-- Records for the task follows --

(** [path.posix.basename(p)]: trailing slashes are ignored and the piece
    after the last remaining slash is returned; the empty string when the
    path has no piece that is not empty. *)
Definition basename (p : string) : string :=
  default EmptyString (last (filter (λ seg, seg ≠ EmptyString) (split p))).

(** The text before the last ['.'] of [s] and the text from that dot on. *)
Fixpoint lastDot (s : string) : option (string * string) :=
  match s with
  | EmptyString => None
  | String a s' =>
      match lastDot s' with
      | Some (pre, ext) => Some (String a pre, ext)
      | None => if Ascii.eqb a dot then Some (EmptyString, s) else None
      end
  end.

(** [path.posix.extname(p)]: from the last ['.'] of the base name to its
    end; empty when the base name has no dot, starts with its only dot, or
    is [".."].  The case of the letters is kept. *)
Definition extname (p : string) : string :=
  let b := basename p in
  if decide (b = "..") then EmptyString
  else match lastDot b with
       | Some (String _ _, ext) => ext
       | _ => EmptyString
       end.

End Posix.

Arguments Posix.normalize : simpl never.
Arguments Posix.join : simpl never.
Arguments Posix.basename : simpl never.
Arguments Posix.extname : simpl never.

Definition posix : PathModule := {|
  sep := Posix.slash;
  basename := Posix.basename;
  join := Posix.join;
  extname := Posix.extname
|}.

(** ** What the task does to the outside world

    The console, the file system and the storage client are collaborators
    of the task.  A run is recorded as the sequence of calls it makes on
    them, in the order it makes them. *)

(** The error a rejected upload carries. *)
Definition Err : Type := string.

(** [S3.PutObjectRequest], with the fields the task fills in.  [Body] is a
    read stream on a file and is named by that file. *)
Record PutObjectRequest : Type := {
  Bucket : string;
  ACL : string;
  Key : string;
  Body : string;
  ContentType : option string
}.

(** [S3.ManagedUpload.SendData], which the task receives and ignores. *)
Record SendData : Type := { Location : string; ETag : string }.

(** What the client does with one upload: the progress notifications
    [(loaded, total)] it fires, then how the promise settles. *)
Record ManagedUpload : Type := {
  httpUploadProgress : list (N * N);
  promise : SendData + Err
}.

(** The storage client: the answer to the [n]-th call of
    [s3Connection.upload], counted from zero. *)
Definition S3 : Type := nat → PutObjectRequest → ManagedUpload.
(** ** Further properties of the runs *)

Lemma wiring_inv_dispatch moment_format env ev a :
  wiring_inv env a → wiring_inv env (dispatch moment_format env ev a).
Proof.
  destruct a as [li tr ph dep hn ih ss fc wl al lg]. unfold wiring_inv. simpl.
  destruct tr as [[hm cm ls]|]; simpl.
  - intros [He H]. destruct li.
    + destruct H as (Hph & -> & -> & -> & -> & -> & -> & -> & Hcm).
      destruct ev; simpl; unfold has_listener; simpl.
      all: try (destruct Hph as [-> | ->]; simpl; by repeat split; auto).
      * destruct Hph as [-> | ->]; simpl; unfold ready_after_menuItems; simpl;
          [destruct fulfilled; [destruct dep|]|]; simpl;
          repeat split; auto; discriminate.
      * unfold window_all_closed. destruct (negb _); simpl; repeat split; auto.
      * unfold fileDropped. case_decide; [|destruct shared]; simpl;
          repeat split; auto.
      * destruct (menu_handler _ i j) as [h|]; [|simpl; by repeat split; auto].
        unfold click. destruct h; simpl; try (by repeat split; auto).
        destruct (JS.truthyZ keepIt), deleted; simpl; repeat split; auto.
    + destruct H as (-> & -> & -> & Hhm & -> & ->). subst hm.
      destruct ev; simpl; unfold has_listener; simpl;
        try (by repeat split; auto).
      * unfold window_all_closed. destruct (negb _); simpl; repeat split; auto.
      * unfold tray_click, toggleHighlight.
        destruct isVisible, isFocused, ih; simpl; repeat split; auto.
      * unfold tray_right_click, toggleHighlight.
        destruct isVisible, ih, ss; simpl; repeat split; auto.
      * case_bool_decide; [|simpl; by repeat split; auto].
        unfold window_close, toggleHighlight.
        destruct (String.eqb _ _), fc, ih; simpl; repeat split; auto.
  - intros (-> & -> & -> & -> & -> & Hph & Hli & Hdep).
    destruct ev; simpl; unfold has_listener, menu_handler; simpl;
      try (by repeat split; auto).
    + destruct ph; simpl; try (by intuition (discriminate || congruence)).
      rewrite Hli, Hdep by auto.
      unfold ready, ready_resolve, loadDeployments_call, check_deployments.
      destruct (negb _), (config env) as [u|];
        try destruct (JS.truthy (token u)); simpl;
        try (by intuition (discriminate || congruence)).
      all: unfold ready_present, wire_onboarding, onboarding;
        destruct (tray_error env) eqn:He; simpl;
        intuition (discriminate || congruence).
    + destruct ph; simpl; try (by intuition (discriminate || congruence)).
      rewrite Hli by auto.
      unfold ready_after_fetch, ready_resolved, loadDeployments_settle,
        check_deployments, ready_present.
      destruct r as [l|]; simpl;
        (destruct (tray_error env) eqn:He; simpl;
         [intuition (discriminate || congruence)|]).
      * unfold wire_loggedIn. simpl.
        destruct (build _ _); simpl; intuition (discriminate || congruence).
      * unfold wire_onboarding, onboarding. simpl.
        intuition (discriminate || congruence).
    + destruct ph; simpl; by intuition (discriminate || congruence).
    + unfold window_all_closed. destruct (negb _); simpl;
        intuition (discriminate || congruence).
Qed.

-- Records for the task concluded --

Instructions to follow: Beginning at the line with "[destruct fulfilled; [destruct" and stopping after the line with "ready_resolve, loadDeployments_call, check_deployments.", please write out every line of the data above exactly and nothing else.

Response to the exercise:
          [destruct fulfilled; [destruct dep|]|]; simpl;
          repeat split; auto; discriminate.
      * unfold window_all_closed. destruct (negb _); simpl; repeat split; auto.
      * unfold fileDropped. case_decide; [|destruct shared]; simpl;
          repeat split; auto.
      * destruct (menu_handler _ i j) as [h|]; [|simpl; by repeat split; auto].
        unfold click. destruct h; simpl; try (by repeat split; auto).
        destruct (JS.truthyZ keepIt), deleted; simpl; repeat split; auto.
    + destruct H as (-> & -> & -> & Hhm & -> & ->). subst hm.
      destruct ev; simpl; unfold has_listener; simpl;
        try (by repeat split; auto).
      * unfold window_all_closed. destruct (negb _); simpl; repeat split; auto.
      * unfold tray_click, toggleHighlight.
        destruct isVisible, isFocused, ih; simpl; repeat split; auto.
      * unfold tray_right_click, toggleHighlight.
        destruct isVisible, ih, ss; simpl; repeat split; auto.
      * case_bool_decide; [|simpl; by repeat split; auto].
        unfold window_close, toggleHighlight.
        destruct (String.eqb _ _), fc, ih; simpl; repeat split; auto.
  - intros (-> & -> & -> & -> & -> & Hph & Hli & Hdep).
    destruct ev; simpl; unfold has_listener, menu_handler; simpl;
      try (by repeat split; auto).
    + destruct ph; simpl; try (by intuition (discriminate || congruence)).
      rewrite Hli, Hdep by auto.
      unfold ready, ready_resolve, loadDeployments_call, check_deployments.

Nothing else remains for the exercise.